Canadian lawyer and judge

John Godfrey Spragge (September 6, 1806 - April 20, 1884) was a Canadian lawyer and judge.

Born in New Cross, Lewisham, England, he emigrated to Upper Canada in 1820 with his father, Joseph Spragge. He was called to the bar of Upper Canada in 1828 and practised law in York (now Toronto). In May 1881, he was appointed chief justice of the Court of Appeal for Ontario (the title was changed later in the year to chief justice of Ontario). He served until his death in 1884.

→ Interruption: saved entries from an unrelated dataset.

(** ** Objects, [dir] and [getattr] *)

(** An attribute is a callable taking no argument beyond the receiver it is
    bound to, or plain data. *)
Inductive attr :=
| Function (func : M value)
| Data (v : value).

(** An instance: its own dictionary and the dictionaries of the classes of its
    method resolution order, the most derived class first. *)
Record object := {
  __dict__ : gmap string attr;
  __mro__ : list (gmap string attr)
}.

(** [dir(self)]: the attribute names of the instance and of every class it
    inherits from, each once, sorted. *)
Definition dir (self : object) : list string :=
  merge_sort String.le
    (elements (dom (__dict__ self) ∪ ⋃ (dom <$> __mro__ self))).

Fixpoint lookup_mro (name : string) (ds : list (gmap string attr)) : option attr :=
  match ds with
  | [] => None
  | d :: ds' =>
      match d !! name with
      | Some a => Some a
      | None => lookup_mro name ds'
      end
  end.

(** [getattr(self, name)]: the instance first, then the classes in order. *)
Definition getattr (self : object) (name : string) : M attr :=
  match lookup_mro name (__dict__ self :: __mro__ self) with
  | Some a => mret a
  | None => raise (AttributeError name)
  end.

(** [a()] *)
Definition call (a : attr) : M value :=
  match a with
  | Function func => func
  | Data _ => raise (TypeError "object is not callable")
  end.

Definition startswith (name pre : string) : bool := String.prefix pre name.

(** ** class ReportBase *)
Module ReportBase.

(** The names [apply_rules] goes through, in the order it does. *)
Definition check_methods (self : object) : list string :=
  filter (λ name, startswith name "_check_") (dir self).

Definition apply_rules (self : object) : M value :=
  results ← mapM (λ m, a ← getattr self m; call a) (check_methods self);
  any results.

Definition validate (self : object) : M value :=
  _ ← apply_rules self;
  mret VNone.

(** The class dictionary as seen from an instance [self]. *)
Definition cls (self : object) : gmap string attr :=
  list_to_map [
    ("apply_rules", Function (apply_rules self));
    ("validate", Function (validate self));
    ("__doc__", Data (VStr "Base class for validation enabled policies."))
  ].

End ReportBase.

(** ** The [with] statement over a [report] *)

(** What [__exit__] receives: the exception's type, the exception and its
    traceback, or three times [None]. *)
Definition exc_info (e : exn) : list (option exn) := [Some e; Some e; Some e].
Definition no_exc : list (option exn) := [None; None; None].

Definition try_ {A} (m : M A) : M (result A) := λ s,
  let '(s', r) := m s in (s', Return r).

(** [with report() as value: suite]. An exception of the suite is re-raised
    unless [__exit__] returns a true value; an exception of [__exit__]
    replaces it. *)
Definition with_report {A} (suite : value → M A) : M unit :=
  manager ← report.__init__;
  value ← report.__enter__ manager;
  r ← try_ (suite value);
  match r with
  | Return _ =>
      _ ← report.__exit__ manager no_exc;
      mret ()
  | Raise e =>
      suppress ← report.__exit__ manager (exc_info e);
      unset ← not_ suppress;
      if unset : bool then raise e else mret ()
  end.

(** ** contextlib.ContextDecorator, the base class of [report] *)
Module ContextDecorator.




End ContextDecorator.

(** [self.name = a]: an attribute set on the instance. *)
Definition setattr (self : object) (name : string) (a : attr) : object :=
  {| __dict__ := <[name := a]> (__dict__ self); __mro__ := __mro__ self |}.

(** ** examples/checker.py *)
Module Evaluation.

Definition _check_number1 : M value := mret (VBool false).
Definition _check_number2 : M value := mret (VBool true).
Definition _check_number3 : M value := raise (ValueError "No value").
Definition _check_number4 : M value := mret (VBool true).

(** The class body: every decorator is built when the class is. *)
Definition class_body : M (gmap string attr) :=
  policy_1 ← check (VStr "policy_1");
  policy_2 ← check (VStr "policy_2");
  policy_3 ← check (VStr "policy_3");
  policy_4 ← check (VStr "policy_4");
  mret (list_to_map [
    ("__doc__", Data (VStr "Evaluating certain policies."));
    ("_check_number1", Function (policy_1 _check_number1));
    ("_check_number2", Function (policy_2 _check_number2));
    ("_check_number3", Function (policy_3 _check_number3));
    ("_check_number4", Function (policy_4 _check_number4))
  ]).

(** [Evaluation()]: no instance attribute; the methods of [ReportBase] are
    bound to the instance, whose check methods are those of [klass]. *)
Definition new (klass : gmap string attr) : object :=
  {| __dict__ := ∅;
     __mro__ := [klass; ReportBase.cls {| __dict__ := ∅; __mro__ := [klass] |}] |}.

Definition main : M unit :=
  klass ← class_body;
  let evaluatee := new klass in
  with_report (λ _, ReportBase.validate evaluatee).

(** The dictionary the class body builds, and an instance of the class. *)
Definition klass : gmap string attr :=
  list_to_map [
    ("__doc__", Data (VStr "Evaluating certain policies."));
    ("_check_number1", Function (checker (VStr "policy_1") _check_number1));
    ("_check_number2", Function (checker (VStr "policy_2") _check_number2));
    ("_check_number3", Function (checker (VStr "policy_3") _check_number3));
    ("_check_number4", Function (checker (VStr "policy_4") _check_number4))
  ].

Definition evaluatee : object := new klass.

(** Its check methods as policy name and undecorated body, by method name. *)
Definition checks : list (value * M value) :=
  [ (VStr "policy_1", _check_number1); (VStr "policy_2", _check_number2);
    (VStr "policy_3", _check_number3); (VStr "policy_4", _check_number4) ].

(** An instance of a subclass that overrides the one failing check:
    [class Lenient(Evaluation)] with [_check_number3] returning [False]
    under the same policy. *)
Definition lenient : object :=
  let override : gmap string attr :=
    {[ "_check_number3" :=
         Function (checker (VStr "policy_3") (mret (VBool false))) ]} in
  {| __dict__ := ∅;
     __mro__ := [override; klass;
                 ReportBase.cls {| __dict__ := ∅; __mro__ := [override; klass] |}] |}.

End Evaluation.

Definition empty_state : state := State [] None [].

(** ** Vocabulary of the statements *)

(** [getattr(self, m)()], the element of the comprehension of [apply_rules]. *)
Definition invoke (self : object) (m : string) : M value :=
  a ← getattr self m; call a.

(** The state in which a computation leaves the interpreter, and the states
    and outcomes of invocations made one after the other by a caller who
    handles whatever each of them raises. *)
Definition after_calls {A} (ms : list (M A)) (s : state) : state :=
  foldl (λ s' m, (m s').1) s ms.

Fixpoint outcomes {A} (ms : list (M A)) (s : state) : list (result A) :=
  match ms with
  | [] => []
  | m :: ms' => (m s).2 :: outcomes ms' (m s).1
  end.

(** A body that writes nothing: no list, no context variable, no token. *)
Definition stateless {A} (m : M A) : Prop := ∀ s, (m s).1 = s.

(** What [check_ctx.get()] yields in a state: the ambient collection, or
    [None] outside every scope. *)
Definition ambient (s : state) : value :=
  match check_ctx s with Some l => VList l | None => VNone end.

(** The state once [policy] has been appended to the list [l]. *)
Definition tagged (l : loc) (policy : value) (s : state) : state :=
  State (alter (λ xs, xs ++ [policy]) l (heap s)) (check_ctx s) (tokens s).

(** A body that neither tags nor rebinds: it leaves the context variable and
    the ambient collection as it found them (it may well open and close a
    scope of its own). *)
Definition quiet {A} (m : M A) : Prop :=
  ∀ s, check_ctx (m s).1 = check_ctx s ∧
       ∀ l xs, check_ctx s = Some l → heap s !! l = Some xs →
               heap (m s).1 !! l = Some xs.

(** The elements of the list a value refers to. *)
Definition contents (s : state) (v : value) : option (list value) :=
  match v with
  | VList l => heap s !! l
  | _ => None
  end.

(** Check methods given by policy name and undecorated body, as invocations. *)
Definition calls (checks : list (value * M value)) : list (M value) :=
  (λ pf, checker pf.1 pf.2) <$> checks.

(** The methods [names] of [self] are bodies decorated with policy names, as
    listed in [checks]. *)
Definition tagged_as (self : object) (names : list string)
    (checks : list (value * M value)) : Prop :=
  Forall2 (λ name pf, ∀ s, invoke self name s = checker pf.1 pf.2 s) names checks.

(** A computation that respects the scope it runs in: it leaves the context
    variable bound as it found it, writes to no list that existed before
    other than the ambient one, and uses no token that existed before. *)
Record well_scoped {A} (m : M A) : Prop := {
  ws_ctx : ∀ s, check_ctx (m s).1 = check_ctx s;
  ws_heap : ∀ s l xs,
    heap s !! l = Some xs → check_ctx s ≠ Some l → heap (m s).1 !! l = Some xs;
  ws_tokens : ∀ s t b, tokens s !! t = Some b → tokens (m s).1 !! t = Some b
}.

(** ** Equations of the primitive steps *)

Lemma bind_Return {A B} (m : M A) (f : A → M B) s s' a :
  m s = (s', Return a) → (m ≫= f) s = f a s'.
Proof. intros Hm. unfold mbind, M_bind. by rewrite Hm. Qed.

Lemma bind_Raise {A B} (m : M A) (f : A → M B) s s' e :
  m s = (s', Raise e) → (m ≫= f) s = (s', Raise e).
Proof. intros Hm. unfold mbind, M_bind. by rewrite Hm. Qed.

Lemma checker_active policy func s l :
  check_ctx s = Some l → checker policy func s = func (tagged l policy s).
Proof.
  intros Hl. unfold checker, mbind, M_bind, ContextVar.get. cbn. by rewrite Hl.
Qed.

Lemma checker_inactive policy func s :
  check_ctx s = None → checker policy func s = func s.
Proof.
  intros Hl. unfold checker, mbind, M_bind, ContextVar.get. cbn. by rewrite Hl.
Qed.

Spragge as a justice on Ontario Court of Appeal presided over McLaren v Caldwell where he held that Ontario law made all streams, whether naturally or artificially floatable, public waterways. On appeal to the Supreme Court of Canada, the Court of Appeal's decision was reversed on the grounds that:

- the streams in question were not floatable without the aid of artificial improvements,
- the appellant had at common law the exclusive right to use his property as he pleased, and to prevent respondents from using as a highway the stream in question where it flowed through appellant's private property,
- as held in the 1863 decision in Boale v. Dickson, the Ontario statute in question extends only to such streams as would, in their natural state, without improvements, during freshets, permit saw logs, timber, etc., to be floated down them.